Jessica’s tormented cries. ‘It wasn’t me, I didn’t do anything,’ still made her shiver.
And Paul’s stern voice had replied, ‘Yes, I understand, Jessica, and I believe you, but you do understand that this will need to be investigated?’
When both of them could no longer stand to listen to Jessica’s cries, David had taken Wendy aside on the veranda of the police station. His face had been grave when he said, ‘There will be a post-mortem. We can’t make any assumptions until we have the results of that.’ But his eyes looked desperate as if they were asking for all the help she could give.
Which Wendy could.
She opened the door and stepped onto the straw. David was right. Of course there was no point feeding the chickens at this time of the night. They sat in their straw boxes, heads tucked under wings. Besides, the bowl of grain was still half-full.
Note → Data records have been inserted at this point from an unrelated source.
(* ===== verification/SymbolCorrect.v ===== *)
(** * Symbols: interning is unique under every interleaving, and generated
    symbols are new *)
From stdpp Require Import relations.
From S2P Require Import Prelude Hashing HashingFacts Int2str Symbol SymbolFacts SymbolThreads.

(** ** Schedules, to run concrete interleavings *)

Inductive event := Call (i : nat) (str : list Z) | Run (i : nat).

Definition c_nameb (str : list Z) : bool := forallb (fun c => in_rangeb 8 c && negb (c =? 0)) str && (len str <=? MAX_SYM_LEN).

Definition exec (s : system) (e : event) : option system :=
  match e with
  | Call i str =>
      c ← threads s !! i;
      h ← hash_symbol str;
      if c_nameb str && match c with Idle | Done _ _ => true | _ => false end
      then Some {| tab := tab s; symtab_lock := symtab_lock s; threads := <[i := Look str h symtab]> (threads s); log := log s |}
      else None
  | Run i =>
      c ← threads s !! i;
      '(t, lk, c') ← thread_step i (tab s) (symtab_lock s) c;
      Some {| tab := t; symtab_lock := lk; threads := <[i := c']> (threads s); log := returned c' ++ log s |}
  end.

Fixpoint run (s : system) (es : list event) : option system :=
  match es with [] => Some s | e :: es => s ← exec s e; run s es end.

Lemma c_nameb_ok str : c_nameb str = true -> c_name str /\ len str <= MAX_SYM_LEN.
Proof.
  unfold c_nameb. intros [H Hl%Z.leb_le]%andb_true_iff. split; [|done].
  apply Is_true_true, forallb_True, (Forall_impl _ (fun c => in_range 8 c /\ c <> 0)) in H;
    [|intros c Hc; apply Is_true_true, andb_true_iff in Hc as [Hc1 Hc2]; unfold in_rangeb, in_range in *; zcases; lia].
  split_and!; [by apply (Forall_impl _ _ _ H); intros ? []| |unfold MAX_SYM_LEN, INTPTR_MAX in Hl; lia].
  intros Hin. rewrite Forall_forall in H. by destruct (H _ Hin).
Qed.

Lemma run_steps s es s' : run s es = Some s' -> rtc step s s'.
Proof.
  revert s. induction es as [|e es IH]; intros s E; cbn [run] in E; [simplify_eq; apply rtc_refl|].
  destruct (exec s e) as [s1|] eqn:Ee; [|done]. cbn in E. eapply rtc_l; [|by apply IH]. clear E IH. destruct e as [i str|i]; cbn [exec] in Ee.
  - destruct (threads s !! i) as [c|] eqn:Ec; [|done]. cbn [mbind option_bind] in Ee.
    destruct (hash_symbol str) as [h|] eqn:Eh; [|done]. cbn [mbind option_bind] in Ee.
    destruct (c_nameb str) eqn:En; [|done]. apply c_nameb_ok in En as [Hn Hl].
    destruct c; cbn in Ee; simplify_eq; (eapply step_call; [exact Ec| |done..]); [by left|right; by eexists _, _].
  - destruct (threads s !! i) as [c|] eqn:Ec; [|done]. cbn [mbind option_bind] in Ee.
    destruct (thread_step _ _ _ _) as [[[t lk] c']|] eqn:Et; [|done]. cbn in Ee. simplify_eq. by eapply step_run.
Qed.

(** ** Interning *)

Definition in_call (c : pc) : Prop := match c with Idle | Done _ _ => False | _ => True end.

(** C12: in every interleaving of any number of threads that intern names, calls
    return the same symbol exactly when they were given the same name, the symbol
    has that name and keeps it, no two symbols of the table share a name, and
    while a call is running some thread can go on. *)
Theorem symbols_interned n s : reachable n s ->
  (forall r1 r2, r1 ∈ log s -> r2 ∈ log s -> r1.2 = r2.2 <-> r1.1 = r2.1) /\
  (forall r s', r ∈ log s -> rtc step s s' -> has_name (tab s') r.2 r.1) /\
  NoDup (names (tab s)) /\
  ((exists i c, threads s !! i = Some c /\ in_call c) ->
   exists i c, threads s !! i = Some c /\ is_Some (thread_step i (tab s) (symtab_lock s) c)).
Proof.
  intros Hr. pose proof (reachable_inv n s Hr) as I. pose proof (sys_log _ I) as Hg. rewrite Forall_forall in Hg. split_and!.
  - intros r1 r2 H1 H2. destruct (Hg _ H1) as (s1 & E1 & N1), (Hg _ H2) as (s2 & E2 & N2). split; intros E.
    + rewrite E in E1. congruence.
    + apply (wf_unique (tab s) (sys_wf _ I) _ _ s1 s2); congruence.
  - intros r s' H1 Hs. assert (sys_inv s' /\ grows (tab s) (tab s')) as [_ G]; [|by apply (has_name_grows (tab s)), Hg].
    clear H1. revert Hs. apply (rtc_ind_r (fun s' => sys_inv s' /\ grows (tab s) (tab s'))); [done|].
    intros s1 s2 _ Hs [I1 G1]. split; [by eapply step_inv|]. etrans; [exact G1|]. destruct Hs as [|s1 i c t lk c' Hi E]; [done|]. cbn.
    by destruct (thread_step_inv i (tab s1) (symtab_lock s1) c t lk c' (sys_wf _ I1) (sys_threads _ I1 _ _ Hi) (sys_lock _ I1 _ _ Hi) E) as (_ & G & _).
  - apply names_NoDup, I.
  - intros (i & c & Hi & Hc). destruct (symtab_lock s) as [j|] eqn:El.
    + destruct (sys_holder _ I j El) as [d Hd]. exists j, d. split; [done|].
      assert (holds d = true) as Hh by (by apply (sys_lock _ I _ _ Hd)).
      apply thread_step_enabled; [apply I|by apply (sys_threads _ I j)|by destruct d..].
    + exists i, c. split; [done|]. apply thread_step_enabled; [apply I|by apply (sys_threads _ I i)|by destruct c..|done].
Qed.

(** Two threads that look the same name up before either inserts it. *)
Lemma symbols_interned_witness : exists s, reachable 2 s /\ log s = [([97], 0%nat); ([97], 0%nat)] /\ NoDup (names (tab s)).
Proof.
  destruct (run (init 2) ([Call 0 [97]; Call 1 [97]; Run 0; Run 1] ++ replicate 4 (Run 0) ++ replicate 4 (Run 1))) as [s|] eqn:E;
    [|vm_compute in E; discriminate].
  assert (reachable 2 s) as Hr by (by apply run_steps in E). exists s. split; [exact Hr|].
  split; [vm_compute in E; injection E as <-; reflexivity|]. exact (proj1 (proj2 (proj2 (symbols_interned 2 s Hr)))).
Defined.

(** ** One thread alone *)

Definition at_pc (s : system) (t : table) (lk : option nat) (i : nat) (c : pc) (l : list (list Z * nat)) : system :=
  {| tab := t; symtab_lock := lk; threads := <[i := c]> (threads s); log := l |}.

Lemma at_pc_step s t lk i c l t' lk' c' : (i < length (threads s))%nat -> thread_step i t lk c = Some (t', lk', c') ->
  step (at_pc s t lk i c l) (at_pc s t' lk' i c' (returned c' ++ l)).
Proof.
  intros Hi E. replace (at_pc s t' lk' i c' (returned c' ++ l)) with
    {| tab := t'; symtab_lock := lk'; threads := <[i := c']> (threads (at_pc s t lk i c l)); log := returned c' ++ log (at_pc s t lk i c l) |}
    by (unfold at_pc; cbn; by rewrite list_insert_insert_eq).
  eapply step_run; [|exact E]. by apply list_lookup_insert_eq.
Qed.

Lemma walk_steps s t i str h l : (i < length (threads s))%nat -> forall fuel p r q, symtab_walk fuel t p str h = Some (r, q) ->
  rtc step (at_pc s t None i (Look str h p) l)
    (match r with Some n => at_pc s t None i (Done str n) ((str, n) :: l) | None => at_pc s t None i (Lock str h q) l end).
Proof.
  intros Hi. induction fuel as [|fuel IH]; intros p r q E; cbn [symtab_walk] in E; [done|].
  destruct (load t p) as [[n|]|] eqn:L; cbn [mbind option_bind] in E; [|simplify_eq|done].
  - destruct (symtab_visit t str h n) as [[p'|]|] eqn:V; cbn [mbind option_bind] in E; [| |done].
    + eapply rtc_l; [|by apply (IH p')]. apply (at_pc_step s t None i (Look str h p) l t None (Look str h p') Hi).
      cbn [thread_step]. rewrite L. cbn [mbind option_bind]. by rewrite V.
    + simplify_eq. apply rtc_once, (at_pc_step s t None i (Look str h q) l t None (Done str n) Hi).
      cbn [thread_step]. rewrite L. cbn [mbind option_bind]. by rewrite V.
  - apply rtc_once, (at_pc_step s t None i (Look str h q) l t None (Lock str h q) Hi).
    cbn [thread_step]. by rewrite L.
Qed.

(** The function is what the steps of a thread do when no other one moves. *)
Lemma jl_symbol_steps s i t' n str : wf (tab s) -> c_name str -> len str <= MAX_SYM_LEN ->
  threads s !! i = Some Idle -> symtab_lock s = None -> jl_symbol (tab s) str = Some (inl (t', n)) ->
  rtc step s (at_pc s t' None i (Done str n) ((str, n) :: log s)).
Proof.
  intros Hwf Hs Hl Hi Hk E. pose proof (lookup_lt_Some _ _ _ Hi) as Hlt. unfold jl_symbol, _jl_symbol in E.
  destruct (Z.ltb_spec MAX_SYM_LEN (len str)); [lia|]. destruct (hash_symbol_total str Hs) as [h Hh].
  eapply rtc_l; [eapply (step_call s i Idle str h Hi); [by left|done..]|]. rewrite Hk.
  fold (at_pc s (tab s) None i (Look str h symtab) (log s)).
  destruct (lookup_correct (tab s) Hwf str symtab h Hs Hh) as (q & Hq & [(El & L & _)|(m & s0 & El & Hm & _)]); [apply rtc_refl|..];
    rewrite El in E; unfold symtab_lookup in El; rewrite Hh in El; apply (walk_steps s (tab s) i str h (log s) Hlt) in El;
    cbn [mbind option_bind] in E.
  - rewrite L in E. cbn [mbind option_bind] in E. unfold mk_symbol in E. rewrite Hh in E. cbn [mbind option_bind] in E. simplify_eq.
    etrans; [exact El|]. eapply rtc_l; [by apply (at_pc_step s (tab s) None i (Lock str h q) (log s) (tab s) (Some i) (Check str h q))|].
    eapply rtc_l; [apply (at_pc_step s (tab s) (Some i) i (Check str h q) (log s) (tab s) (Some i) (Make str h q) Hlt);
      cbn [thread_step]; by rewrite L|].
    eapply rtc_l; [eapply (at_pc_step s (tab s) (Some i) i (Make str h q) (log s) _ (Some i) (Unlock str _) Hlt);
      cbn [thread_step]; unfold mk_symbol; by rewrite Hh|].
    apply rtc_once. by eapply (at_pc_step s _ (Some i) i (Unlock str _) (log s) _ None (Done str _)).
  - by simplify_eq.
Qed.

(** C22: [jl_symbol] ends, with the one error of a name too long; otherwise it
    gives the symbol of the name, adds no other name, keeps every symbol, and is
    what the steps of a thread on its own do; [jl_symbol_lookup] then finds
    exactly the names of the table; [jl_symbol_n] refuses a NUL in the name. *)
Theorem jl_symbol_correct t str : wf t -> c_name str ->
  (MAX_SYM_LEN < len str -> jl_symbol t str = Some (inr (ArgumentError "Symbol name too long"))) /\
  (len str <= MAX_SYM_LEN -> exists t' n,
     jl_symbol t str = Some (inl (t', n)) /\ jl_symbol_n t str = Some (inl (t', n)) /\ wf t' /\ grows t t' /\ has_name t' n str /\
     names t' = (if decide (str ∈ names t) then names t else names t ++ [str]) /\
     (forall s i, tab s = t -> symtab_lock s = None -> threads s !! i = Some Idle ->
        rtc step s (at_pc s t' None i (Done str n) ((str, n) :: log s))) /\
     (forall str', c_name str' ->
        (str' ∈ names t' /\ exists m, jl_symbol_lookup t' str' = Some (Some m) /\ has_name t' m str') \/
        ((str' ∉ names t') /\ jl_symbol_lookup t' str' = Some None))) /\
  (forall str', 0 ∈ str' -> jl_symbol_n t str' = Some (inr (ArgumentError "Symbol name may not contain \0"))).
Proof.
  intros Hwf Hs. split_and!.
  - intros Hl. unfold jl_symbol, _jl_symbol. by destruct (Z.ltb_spec MAX_SYM_LEN (len str)); [|lia].
  - intros Hl. destruct (jl_symbol_ok t str Hwf Hs Hl) as (t' & n & sy & E & Hwf' & G & Hn & En & Ns). exists t', n.
    assert (has_nul str = false) as Hnul.
    { apply not_true_is_false. intros (x & Hx & Ex%Z.eqb_eq)%existsb_exists. subst x. apply list_elem_of_In in Hx. by apply Hs. }
    split_and!; [exact E| |done..|by exists sy|done| |].
    + unfold jl_symbol_n. by rewrite Hnul.
    + intros s i <- ? ?. by apply jl_symbol_steps.
    + intros str' Hs'. destruct (jl_symbol_lookup_ok t' str' Hwf' Hs') as [(m & s' & El & Hm & Em)|[El Hin]]; [left|by right].
      split; [apply list_elem_of_fmap; exists s'; split; [done|by apply list_elem_of_lookup_2 in Hm]|]. exists m. split; [done|]. by exists s'.
  - intros str' Hin. unfold jl_symbol_n. assert (has_nul str' = true) as ->; [|done].
    apply existsb_exists. exists 0. split; [by apply list_elem_of_In|done].
Qed.
Lemma jl_symbol_correct_witness : wf empty_table /\ c_name [97; 98] /\
  exists t' n, jl_symbol empty_table [97; 98] = Some (inl (t', n)) /\ has_name t' n [97; 98].
Proof.
  assert (c_name [97; 98]) as H by (apply c_nameb_ok; vm_compute; reflexivity).
  split; [exact wf_empty_table|]. split; [exact H|].
  destruct (proj1 (proj2 (jl_symbol_correct _ _ wf_empty_table H)) ltac:(vm_compute; discriminate)) as (t' & n & E & _ & _ & _ & Hn & _).
  exists t', n. split; [exact E|exact Hn].
Defined.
She dug in the pocket of her cardigan and took out something small and flat that fitted in the palm of her hand. Something she had collected from the back of the laundry cupboard, where it had lain hidden for many years. Please use it only in an emergency – the man had told her. She still remembered his young and sincere face. Black-eyed, with black curls which tumbled unruly around his head, his face pale and still without hair. Yes, he looked enough like Jessica to be her biological uncle. Well, this was an emergency, wasn’t it? Wendy’s trembling fingers turned the ring on the surface of the disk as he had shown her all those years ago, and pressed a button. In a window in the centre of the disk, a weak light flashed, once, twice, three times, then it issued a bright flash.
All around her, chickens stirred and clucked.
‘Shh, it’s alright.’ Wendy slid the disk back in her pocket.

And far away, much further than Wendy would have thought possible, a young man rose from a chair. He shoved aside the lighted screen before him and looked around the barren meeting room, where silence had fallen at the sound of the alarm in his pocket. All gazes were on him. Questioning, annoyed.
He ignored them. ‘I’m sorry. You’ll have to continue without me. Something’s come up.’